__WHAT THE TASK REQUIRES__
Only the number is wanted: how many lines of these entries contain the word "exists"?

__INPUT DATA__
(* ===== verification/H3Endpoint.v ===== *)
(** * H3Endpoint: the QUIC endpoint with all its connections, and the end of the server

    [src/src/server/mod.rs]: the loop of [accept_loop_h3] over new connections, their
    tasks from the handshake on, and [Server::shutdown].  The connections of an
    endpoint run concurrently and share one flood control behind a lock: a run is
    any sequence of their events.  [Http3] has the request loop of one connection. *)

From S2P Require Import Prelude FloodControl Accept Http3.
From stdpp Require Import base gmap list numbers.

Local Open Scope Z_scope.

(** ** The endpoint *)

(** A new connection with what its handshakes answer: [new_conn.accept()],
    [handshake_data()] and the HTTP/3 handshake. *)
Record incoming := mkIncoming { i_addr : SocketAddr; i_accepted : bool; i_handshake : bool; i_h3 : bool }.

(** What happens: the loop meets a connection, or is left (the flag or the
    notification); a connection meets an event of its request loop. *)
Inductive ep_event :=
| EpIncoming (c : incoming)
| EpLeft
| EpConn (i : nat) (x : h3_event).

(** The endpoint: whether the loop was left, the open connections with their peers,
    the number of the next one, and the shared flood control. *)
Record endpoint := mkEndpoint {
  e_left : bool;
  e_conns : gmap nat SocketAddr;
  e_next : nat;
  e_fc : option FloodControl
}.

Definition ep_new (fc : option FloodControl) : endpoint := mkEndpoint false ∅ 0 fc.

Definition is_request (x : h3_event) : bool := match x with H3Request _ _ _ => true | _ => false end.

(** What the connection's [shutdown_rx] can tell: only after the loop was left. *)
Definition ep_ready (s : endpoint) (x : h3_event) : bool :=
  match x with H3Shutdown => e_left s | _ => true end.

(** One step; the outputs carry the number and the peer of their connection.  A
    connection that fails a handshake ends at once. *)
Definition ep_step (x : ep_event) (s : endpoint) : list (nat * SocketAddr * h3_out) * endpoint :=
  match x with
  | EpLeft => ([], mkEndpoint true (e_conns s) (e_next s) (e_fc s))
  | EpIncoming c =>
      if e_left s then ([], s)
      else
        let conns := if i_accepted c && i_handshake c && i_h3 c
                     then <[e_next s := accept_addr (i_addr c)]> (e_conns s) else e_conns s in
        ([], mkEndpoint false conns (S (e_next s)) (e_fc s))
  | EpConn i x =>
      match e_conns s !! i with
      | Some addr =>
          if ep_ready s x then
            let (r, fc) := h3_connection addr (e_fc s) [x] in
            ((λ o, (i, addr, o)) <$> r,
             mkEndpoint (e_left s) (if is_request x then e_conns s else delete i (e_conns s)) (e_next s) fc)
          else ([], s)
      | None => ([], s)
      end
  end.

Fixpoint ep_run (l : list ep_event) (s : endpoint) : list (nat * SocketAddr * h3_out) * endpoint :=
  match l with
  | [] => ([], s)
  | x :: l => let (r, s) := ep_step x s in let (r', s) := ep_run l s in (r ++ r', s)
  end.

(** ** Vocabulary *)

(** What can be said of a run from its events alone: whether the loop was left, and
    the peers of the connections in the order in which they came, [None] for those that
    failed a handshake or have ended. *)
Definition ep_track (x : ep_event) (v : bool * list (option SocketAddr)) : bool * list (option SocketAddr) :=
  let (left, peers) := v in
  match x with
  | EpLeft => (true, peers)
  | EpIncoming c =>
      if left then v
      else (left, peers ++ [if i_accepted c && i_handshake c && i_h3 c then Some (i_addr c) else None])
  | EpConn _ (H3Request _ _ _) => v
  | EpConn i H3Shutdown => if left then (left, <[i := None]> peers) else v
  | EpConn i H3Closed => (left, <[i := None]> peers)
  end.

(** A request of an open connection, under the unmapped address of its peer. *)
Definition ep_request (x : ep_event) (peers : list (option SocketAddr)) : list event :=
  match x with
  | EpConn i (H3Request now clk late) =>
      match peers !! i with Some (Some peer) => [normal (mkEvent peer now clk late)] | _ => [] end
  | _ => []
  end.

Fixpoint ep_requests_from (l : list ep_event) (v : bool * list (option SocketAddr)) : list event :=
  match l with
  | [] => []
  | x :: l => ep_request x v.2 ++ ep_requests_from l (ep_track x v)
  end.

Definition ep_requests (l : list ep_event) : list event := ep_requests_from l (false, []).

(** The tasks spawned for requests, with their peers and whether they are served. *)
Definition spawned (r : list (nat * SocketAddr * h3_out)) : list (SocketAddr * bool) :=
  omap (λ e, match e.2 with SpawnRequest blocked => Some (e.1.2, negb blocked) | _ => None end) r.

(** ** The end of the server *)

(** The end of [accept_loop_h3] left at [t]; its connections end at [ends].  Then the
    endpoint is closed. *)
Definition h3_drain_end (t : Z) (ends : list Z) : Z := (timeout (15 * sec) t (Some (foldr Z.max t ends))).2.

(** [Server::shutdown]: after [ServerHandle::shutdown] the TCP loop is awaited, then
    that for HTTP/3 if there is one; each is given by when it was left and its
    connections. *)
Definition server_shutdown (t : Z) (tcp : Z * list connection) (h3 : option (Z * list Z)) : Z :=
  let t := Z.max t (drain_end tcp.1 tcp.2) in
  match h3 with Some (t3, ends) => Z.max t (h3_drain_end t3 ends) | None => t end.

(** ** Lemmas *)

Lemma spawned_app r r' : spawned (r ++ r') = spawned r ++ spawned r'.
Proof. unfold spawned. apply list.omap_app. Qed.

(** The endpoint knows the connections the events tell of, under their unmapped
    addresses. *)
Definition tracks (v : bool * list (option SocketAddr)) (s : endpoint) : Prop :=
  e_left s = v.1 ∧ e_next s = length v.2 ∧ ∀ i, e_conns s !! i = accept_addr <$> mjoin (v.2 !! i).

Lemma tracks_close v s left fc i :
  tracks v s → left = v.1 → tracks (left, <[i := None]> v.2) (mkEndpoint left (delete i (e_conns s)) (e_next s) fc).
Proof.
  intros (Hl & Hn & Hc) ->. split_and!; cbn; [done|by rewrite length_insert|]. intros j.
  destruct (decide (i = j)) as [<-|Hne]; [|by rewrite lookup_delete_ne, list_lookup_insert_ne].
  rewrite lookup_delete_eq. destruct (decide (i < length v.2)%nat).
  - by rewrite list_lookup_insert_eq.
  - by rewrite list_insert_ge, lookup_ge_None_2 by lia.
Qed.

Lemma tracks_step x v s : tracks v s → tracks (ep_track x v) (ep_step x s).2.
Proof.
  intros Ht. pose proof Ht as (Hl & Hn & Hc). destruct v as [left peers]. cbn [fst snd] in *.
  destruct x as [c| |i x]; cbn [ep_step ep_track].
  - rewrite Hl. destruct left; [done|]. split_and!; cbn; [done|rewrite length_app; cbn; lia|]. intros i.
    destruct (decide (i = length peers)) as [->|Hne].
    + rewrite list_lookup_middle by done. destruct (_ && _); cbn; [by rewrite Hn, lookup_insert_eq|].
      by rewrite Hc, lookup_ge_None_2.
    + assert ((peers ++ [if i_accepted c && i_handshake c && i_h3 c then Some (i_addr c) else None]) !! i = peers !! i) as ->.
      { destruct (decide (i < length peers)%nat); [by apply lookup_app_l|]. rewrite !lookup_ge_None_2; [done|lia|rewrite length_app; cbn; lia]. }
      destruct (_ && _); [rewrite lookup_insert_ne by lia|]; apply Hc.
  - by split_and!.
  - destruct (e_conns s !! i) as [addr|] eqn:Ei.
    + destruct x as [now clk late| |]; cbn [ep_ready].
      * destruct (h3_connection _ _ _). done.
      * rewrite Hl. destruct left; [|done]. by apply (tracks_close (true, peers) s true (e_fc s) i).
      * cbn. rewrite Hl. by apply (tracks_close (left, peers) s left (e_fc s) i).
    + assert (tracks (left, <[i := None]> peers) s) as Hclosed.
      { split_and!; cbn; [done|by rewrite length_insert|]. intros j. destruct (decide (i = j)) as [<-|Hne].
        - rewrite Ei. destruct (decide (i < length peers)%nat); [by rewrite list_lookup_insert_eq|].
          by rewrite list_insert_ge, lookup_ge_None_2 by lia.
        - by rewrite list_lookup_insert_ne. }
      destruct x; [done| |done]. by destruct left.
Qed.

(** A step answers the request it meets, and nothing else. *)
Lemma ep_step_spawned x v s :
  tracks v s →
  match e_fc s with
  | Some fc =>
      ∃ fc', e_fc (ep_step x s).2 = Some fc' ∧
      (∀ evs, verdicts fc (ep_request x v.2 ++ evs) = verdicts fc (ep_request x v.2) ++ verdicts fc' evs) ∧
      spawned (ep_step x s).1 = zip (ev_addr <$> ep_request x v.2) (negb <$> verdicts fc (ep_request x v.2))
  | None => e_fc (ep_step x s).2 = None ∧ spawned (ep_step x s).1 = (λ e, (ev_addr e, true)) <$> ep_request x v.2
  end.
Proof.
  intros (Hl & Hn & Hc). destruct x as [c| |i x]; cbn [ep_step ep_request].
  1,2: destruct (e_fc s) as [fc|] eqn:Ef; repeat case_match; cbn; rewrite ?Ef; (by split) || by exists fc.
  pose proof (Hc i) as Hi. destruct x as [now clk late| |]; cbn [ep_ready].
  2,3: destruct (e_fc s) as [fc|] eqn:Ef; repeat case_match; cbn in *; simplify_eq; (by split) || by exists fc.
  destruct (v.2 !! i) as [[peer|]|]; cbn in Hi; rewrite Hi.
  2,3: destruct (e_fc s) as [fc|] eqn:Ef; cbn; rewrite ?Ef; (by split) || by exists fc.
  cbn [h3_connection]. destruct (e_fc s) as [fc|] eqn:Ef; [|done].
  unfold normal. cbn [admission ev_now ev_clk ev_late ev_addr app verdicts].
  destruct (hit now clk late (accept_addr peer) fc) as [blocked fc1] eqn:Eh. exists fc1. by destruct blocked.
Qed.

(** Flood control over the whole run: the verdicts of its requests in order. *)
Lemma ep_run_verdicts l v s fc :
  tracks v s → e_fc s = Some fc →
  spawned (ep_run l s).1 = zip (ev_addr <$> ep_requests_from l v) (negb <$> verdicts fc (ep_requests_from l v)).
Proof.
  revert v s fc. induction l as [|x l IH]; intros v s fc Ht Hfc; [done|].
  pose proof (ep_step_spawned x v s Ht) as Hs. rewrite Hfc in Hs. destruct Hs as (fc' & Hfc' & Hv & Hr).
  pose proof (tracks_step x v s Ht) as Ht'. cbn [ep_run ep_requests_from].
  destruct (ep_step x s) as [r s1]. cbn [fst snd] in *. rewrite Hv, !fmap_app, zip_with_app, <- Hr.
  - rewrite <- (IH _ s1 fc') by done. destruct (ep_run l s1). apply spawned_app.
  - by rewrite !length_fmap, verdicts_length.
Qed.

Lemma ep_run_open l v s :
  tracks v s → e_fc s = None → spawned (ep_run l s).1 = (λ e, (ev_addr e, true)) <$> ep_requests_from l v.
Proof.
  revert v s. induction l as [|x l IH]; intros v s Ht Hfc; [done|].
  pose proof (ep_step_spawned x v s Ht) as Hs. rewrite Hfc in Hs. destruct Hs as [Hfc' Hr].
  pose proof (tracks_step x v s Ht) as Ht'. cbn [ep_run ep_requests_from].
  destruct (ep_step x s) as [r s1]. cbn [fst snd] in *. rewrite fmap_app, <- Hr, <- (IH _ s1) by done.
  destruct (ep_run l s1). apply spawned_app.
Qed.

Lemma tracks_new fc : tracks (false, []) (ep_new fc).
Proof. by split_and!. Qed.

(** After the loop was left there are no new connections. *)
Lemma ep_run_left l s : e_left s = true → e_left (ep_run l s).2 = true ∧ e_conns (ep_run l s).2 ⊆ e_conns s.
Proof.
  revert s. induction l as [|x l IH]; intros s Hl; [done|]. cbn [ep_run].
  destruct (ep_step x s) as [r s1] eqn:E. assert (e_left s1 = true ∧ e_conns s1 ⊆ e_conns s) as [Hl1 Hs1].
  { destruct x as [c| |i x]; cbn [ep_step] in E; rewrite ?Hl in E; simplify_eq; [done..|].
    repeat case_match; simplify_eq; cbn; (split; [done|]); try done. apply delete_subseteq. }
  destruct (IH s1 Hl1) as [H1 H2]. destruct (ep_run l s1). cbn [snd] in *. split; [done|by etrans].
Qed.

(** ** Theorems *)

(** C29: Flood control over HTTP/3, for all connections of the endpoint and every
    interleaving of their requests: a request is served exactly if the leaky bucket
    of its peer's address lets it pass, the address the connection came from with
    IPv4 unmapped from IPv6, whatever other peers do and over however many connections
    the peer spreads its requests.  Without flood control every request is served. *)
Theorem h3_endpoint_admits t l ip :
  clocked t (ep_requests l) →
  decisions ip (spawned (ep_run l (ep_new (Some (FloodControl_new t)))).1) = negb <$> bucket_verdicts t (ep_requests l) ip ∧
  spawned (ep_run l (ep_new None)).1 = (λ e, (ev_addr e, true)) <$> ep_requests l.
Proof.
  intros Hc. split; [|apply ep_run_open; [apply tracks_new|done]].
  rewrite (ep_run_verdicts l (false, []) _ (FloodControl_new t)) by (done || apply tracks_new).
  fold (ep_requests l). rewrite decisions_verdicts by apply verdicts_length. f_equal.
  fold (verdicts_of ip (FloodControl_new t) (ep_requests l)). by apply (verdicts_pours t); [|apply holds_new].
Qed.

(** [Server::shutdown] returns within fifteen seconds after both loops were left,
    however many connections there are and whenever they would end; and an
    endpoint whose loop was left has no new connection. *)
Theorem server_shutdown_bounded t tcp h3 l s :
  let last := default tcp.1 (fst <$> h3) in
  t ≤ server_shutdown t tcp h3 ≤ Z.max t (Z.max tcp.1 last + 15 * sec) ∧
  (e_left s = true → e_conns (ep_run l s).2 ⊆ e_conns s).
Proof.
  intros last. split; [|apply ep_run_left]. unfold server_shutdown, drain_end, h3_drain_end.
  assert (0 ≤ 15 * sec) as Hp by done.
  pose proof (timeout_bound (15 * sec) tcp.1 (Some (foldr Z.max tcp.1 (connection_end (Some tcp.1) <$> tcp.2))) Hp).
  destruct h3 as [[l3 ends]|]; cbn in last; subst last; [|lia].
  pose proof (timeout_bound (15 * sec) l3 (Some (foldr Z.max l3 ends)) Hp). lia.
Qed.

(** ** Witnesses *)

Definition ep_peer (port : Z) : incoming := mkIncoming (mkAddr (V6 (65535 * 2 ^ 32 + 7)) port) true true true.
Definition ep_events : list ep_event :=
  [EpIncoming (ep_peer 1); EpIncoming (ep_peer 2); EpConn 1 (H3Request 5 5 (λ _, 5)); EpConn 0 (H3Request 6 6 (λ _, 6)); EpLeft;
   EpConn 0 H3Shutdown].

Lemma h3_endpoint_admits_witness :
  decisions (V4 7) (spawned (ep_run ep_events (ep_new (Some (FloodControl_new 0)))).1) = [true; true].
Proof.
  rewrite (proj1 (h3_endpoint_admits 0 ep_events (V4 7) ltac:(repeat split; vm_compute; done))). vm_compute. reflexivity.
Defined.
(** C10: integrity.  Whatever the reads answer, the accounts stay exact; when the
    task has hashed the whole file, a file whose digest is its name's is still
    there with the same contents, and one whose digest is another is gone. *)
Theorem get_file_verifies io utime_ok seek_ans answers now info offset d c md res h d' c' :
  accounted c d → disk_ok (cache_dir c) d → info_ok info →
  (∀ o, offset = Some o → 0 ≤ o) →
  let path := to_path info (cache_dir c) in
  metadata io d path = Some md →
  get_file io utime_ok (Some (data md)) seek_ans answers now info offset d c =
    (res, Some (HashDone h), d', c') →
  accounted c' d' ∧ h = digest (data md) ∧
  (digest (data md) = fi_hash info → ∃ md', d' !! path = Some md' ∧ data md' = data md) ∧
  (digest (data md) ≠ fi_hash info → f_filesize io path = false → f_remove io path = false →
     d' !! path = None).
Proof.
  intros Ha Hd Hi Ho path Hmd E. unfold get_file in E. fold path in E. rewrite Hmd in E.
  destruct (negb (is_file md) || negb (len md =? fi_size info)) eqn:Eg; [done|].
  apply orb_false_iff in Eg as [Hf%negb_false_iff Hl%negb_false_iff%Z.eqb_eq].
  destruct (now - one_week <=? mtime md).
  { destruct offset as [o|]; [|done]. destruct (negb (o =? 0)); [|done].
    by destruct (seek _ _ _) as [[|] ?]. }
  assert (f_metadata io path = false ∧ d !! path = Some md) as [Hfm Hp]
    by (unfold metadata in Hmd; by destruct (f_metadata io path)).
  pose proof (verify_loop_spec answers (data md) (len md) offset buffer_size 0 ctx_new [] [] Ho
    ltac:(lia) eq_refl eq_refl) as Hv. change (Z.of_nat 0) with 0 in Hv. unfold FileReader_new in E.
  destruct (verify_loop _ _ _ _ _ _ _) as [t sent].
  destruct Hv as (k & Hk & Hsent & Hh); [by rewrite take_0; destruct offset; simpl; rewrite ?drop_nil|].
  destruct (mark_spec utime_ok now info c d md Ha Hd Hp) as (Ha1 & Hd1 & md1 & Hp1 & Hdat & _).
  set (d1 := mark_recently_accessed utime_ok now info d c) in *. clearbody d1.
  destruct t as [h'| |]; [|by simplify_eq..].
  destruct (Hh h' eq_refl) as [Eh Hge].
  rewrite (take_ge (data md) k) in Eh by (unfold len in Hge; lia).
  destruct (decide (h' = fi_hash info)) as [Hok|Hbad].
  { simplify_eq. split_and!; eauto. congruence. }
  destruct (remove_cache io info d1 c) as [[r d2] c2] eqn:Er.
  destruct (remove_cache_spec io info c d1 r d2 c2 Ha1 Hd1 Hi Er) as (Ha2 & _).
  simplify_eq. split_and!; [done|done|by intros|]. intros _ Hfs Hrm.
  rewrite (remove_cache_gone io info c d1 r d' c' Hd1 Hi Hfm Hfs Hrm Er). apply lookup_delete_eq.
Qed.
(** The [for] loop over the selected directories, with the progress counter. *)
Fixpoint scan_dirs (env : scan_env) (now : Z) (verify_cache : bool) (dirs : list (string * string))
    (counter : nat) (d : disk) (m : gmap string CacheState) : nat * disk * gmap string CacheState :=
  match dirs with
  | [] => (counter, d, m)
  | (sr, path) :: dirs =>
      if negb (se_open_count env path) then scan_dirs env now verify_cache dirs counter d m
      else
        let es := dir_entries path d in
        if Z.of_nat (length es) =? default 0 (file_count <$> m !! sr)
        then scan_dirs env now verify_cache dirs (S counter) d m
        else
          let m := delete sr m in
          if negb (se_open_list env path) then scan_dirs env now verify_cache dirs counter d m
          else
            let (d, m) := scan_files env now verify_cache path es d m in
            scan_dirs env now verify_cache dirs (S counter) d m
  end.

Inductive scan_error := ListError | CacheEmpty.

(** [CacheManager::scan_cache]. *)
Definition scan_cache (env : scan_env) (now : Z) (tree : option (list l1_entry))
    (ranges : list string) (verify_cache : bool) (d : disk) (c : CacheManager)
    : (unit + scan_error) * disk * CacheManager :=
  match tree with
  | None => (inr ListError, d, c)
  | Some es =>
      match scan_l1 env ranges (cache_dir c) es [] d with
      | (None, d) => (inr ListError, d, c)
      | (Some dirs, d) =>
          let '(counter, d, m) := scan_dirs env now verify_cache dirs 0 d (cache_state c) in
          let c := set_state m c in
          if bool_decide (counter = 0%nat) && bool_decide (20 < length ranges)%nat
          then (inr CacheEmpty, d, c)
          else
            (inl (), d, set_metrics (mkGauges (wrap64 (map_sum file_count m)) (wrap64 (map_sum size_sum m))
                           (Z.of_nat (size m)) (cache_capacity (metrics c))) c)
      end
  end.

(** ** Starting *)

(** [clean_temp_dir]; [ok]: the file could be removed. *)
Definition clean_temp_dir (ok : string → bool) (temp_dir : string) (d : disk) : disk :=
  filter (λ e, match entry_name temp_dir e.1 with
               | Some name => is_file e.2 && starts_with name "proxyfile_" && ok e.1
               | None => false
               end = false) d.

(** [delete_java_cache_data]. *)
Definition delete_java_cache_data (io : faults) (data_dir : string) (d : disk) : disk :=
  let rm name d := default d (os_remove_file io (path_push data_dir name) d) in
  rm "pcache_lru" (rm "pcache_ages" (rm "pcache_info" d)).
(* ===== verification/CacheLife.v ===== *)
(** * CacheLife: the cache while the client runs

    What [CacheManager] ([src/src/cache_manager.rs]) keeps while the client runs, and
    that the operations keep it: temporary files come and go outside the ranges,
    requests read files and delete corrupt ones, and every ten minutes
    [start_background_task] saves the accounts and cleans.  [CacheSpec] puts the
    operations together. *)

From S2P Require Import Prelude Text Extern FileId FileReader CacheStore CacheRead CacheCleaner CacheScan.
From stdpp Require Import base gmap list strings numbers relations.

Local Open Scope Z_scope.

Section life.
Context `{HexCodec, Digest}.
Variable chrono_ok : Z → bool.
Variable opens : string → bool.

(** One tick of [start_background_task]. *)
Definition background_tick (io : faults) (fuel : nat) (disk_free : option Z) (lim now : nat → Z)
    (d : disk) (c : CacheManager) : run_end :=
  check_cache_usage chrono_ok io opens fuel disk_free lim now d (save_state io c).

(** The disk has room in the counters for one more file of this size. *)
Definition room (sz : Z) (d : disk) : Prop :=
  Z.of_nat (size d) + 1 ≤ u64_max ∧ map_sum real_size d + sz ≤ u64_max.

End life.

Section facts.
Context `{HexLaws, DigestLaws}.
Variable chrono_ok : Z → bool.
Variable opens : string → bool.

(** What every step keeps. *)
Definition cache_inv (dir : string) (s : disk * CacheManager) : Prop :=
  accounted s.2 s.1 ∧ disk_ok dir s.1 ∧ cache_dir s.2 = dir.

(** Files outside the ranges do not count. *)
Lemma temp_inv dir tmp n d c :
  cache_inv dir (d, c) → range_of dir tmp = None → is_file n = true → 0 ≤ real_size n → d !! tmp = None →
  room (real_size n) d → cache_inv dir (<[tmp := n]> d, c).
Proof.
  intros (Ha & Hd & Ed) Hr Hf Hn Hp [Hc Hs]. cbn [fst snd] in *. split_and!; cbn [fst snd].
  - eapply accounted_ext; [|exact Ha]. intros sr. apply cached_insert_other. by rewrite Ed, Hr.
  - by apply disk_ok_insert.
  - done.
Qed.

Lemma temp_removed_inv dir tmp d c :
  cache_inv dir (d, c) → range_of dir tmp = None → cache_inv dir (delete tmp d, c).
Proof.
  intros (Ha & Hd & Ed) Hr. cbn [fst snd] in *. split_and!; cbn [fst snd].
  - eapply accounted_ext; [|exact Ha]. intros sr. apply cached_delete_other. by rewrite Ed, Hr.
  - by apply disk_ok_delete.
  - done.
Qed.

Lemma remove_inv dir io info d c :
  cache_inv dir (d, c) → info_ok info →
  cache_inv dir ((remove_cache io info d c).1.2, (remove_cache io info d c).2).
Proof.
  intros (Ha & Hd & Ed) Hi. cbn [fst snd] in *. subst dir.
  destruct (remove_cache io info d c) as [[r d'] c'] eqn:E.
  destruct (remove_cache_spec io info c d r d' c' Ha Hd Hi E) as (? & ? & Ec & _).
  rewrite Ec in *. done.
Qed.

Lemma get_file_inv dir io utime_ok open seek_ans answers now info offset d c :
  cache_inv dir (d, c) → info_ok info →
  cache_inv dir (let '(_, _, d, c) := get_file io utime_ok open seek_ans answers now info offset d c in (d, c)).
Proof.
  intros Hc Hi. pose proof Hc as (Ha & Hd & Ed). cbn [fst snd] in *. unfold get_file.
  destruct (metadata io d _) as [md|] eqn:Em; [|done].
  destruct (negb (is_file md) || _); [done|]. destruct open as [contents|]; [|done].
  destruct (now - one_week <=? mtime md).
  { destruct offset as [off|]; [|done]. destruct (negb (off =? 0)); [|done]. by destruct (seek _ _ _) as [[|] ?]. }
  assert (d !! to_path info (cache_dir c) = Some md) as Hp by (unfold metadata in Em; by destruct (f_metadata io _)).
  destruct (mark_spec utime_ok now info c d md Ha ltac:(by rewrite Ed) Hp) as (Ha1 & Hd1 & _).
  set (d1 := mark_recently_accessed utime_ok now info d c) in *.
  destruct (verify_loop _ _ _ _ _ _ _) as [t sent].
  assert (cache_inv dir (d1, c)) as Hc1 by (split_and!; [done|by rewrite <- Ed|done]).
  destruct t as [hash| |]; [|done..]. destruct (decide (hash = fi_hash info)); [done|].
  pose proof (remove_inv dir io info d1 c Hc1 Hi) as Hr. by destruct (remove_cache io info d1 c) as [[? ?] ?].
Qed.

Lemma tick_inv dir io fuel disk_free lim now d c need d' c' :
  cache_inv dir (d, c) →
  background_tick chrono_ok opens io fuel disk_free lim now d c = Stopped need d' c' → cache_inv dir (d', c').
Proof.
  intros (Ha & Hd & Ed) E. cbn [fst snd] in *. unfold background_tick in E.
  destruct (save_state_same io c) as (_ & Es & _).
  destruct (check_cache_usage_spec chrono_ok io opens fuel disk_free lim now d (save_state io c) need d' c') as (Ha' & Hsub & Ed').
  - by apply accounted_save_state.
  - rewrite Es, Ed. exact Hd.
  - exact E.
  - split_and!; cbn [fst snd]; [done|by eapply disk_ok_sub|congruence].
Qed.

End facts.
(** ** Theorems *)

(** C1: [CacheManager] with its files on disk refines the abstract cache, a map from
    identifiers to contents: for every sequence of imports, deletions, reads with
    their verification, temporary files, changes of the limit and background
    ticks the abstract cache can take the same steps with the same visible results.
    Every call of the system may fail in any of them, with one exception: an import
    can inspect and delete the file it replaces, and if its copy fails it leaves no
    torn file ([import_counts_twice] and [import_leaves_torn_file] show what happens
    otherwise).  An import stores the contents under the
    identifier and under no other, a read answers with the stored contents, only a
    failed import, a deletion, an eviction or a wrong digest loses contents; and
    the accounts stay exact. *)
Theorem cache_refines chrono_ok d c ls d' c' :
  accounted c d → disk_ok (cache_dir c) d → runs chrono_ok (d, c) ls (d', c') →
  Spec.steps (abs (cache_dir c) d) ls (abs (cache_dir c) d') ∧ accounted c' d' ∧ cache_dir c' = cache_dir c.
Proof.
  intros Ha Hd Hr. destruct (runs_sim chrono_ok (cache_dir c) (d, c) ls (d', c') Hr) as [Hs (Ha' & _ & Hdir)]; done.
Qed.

__ANSWER TO THIS TASK__
4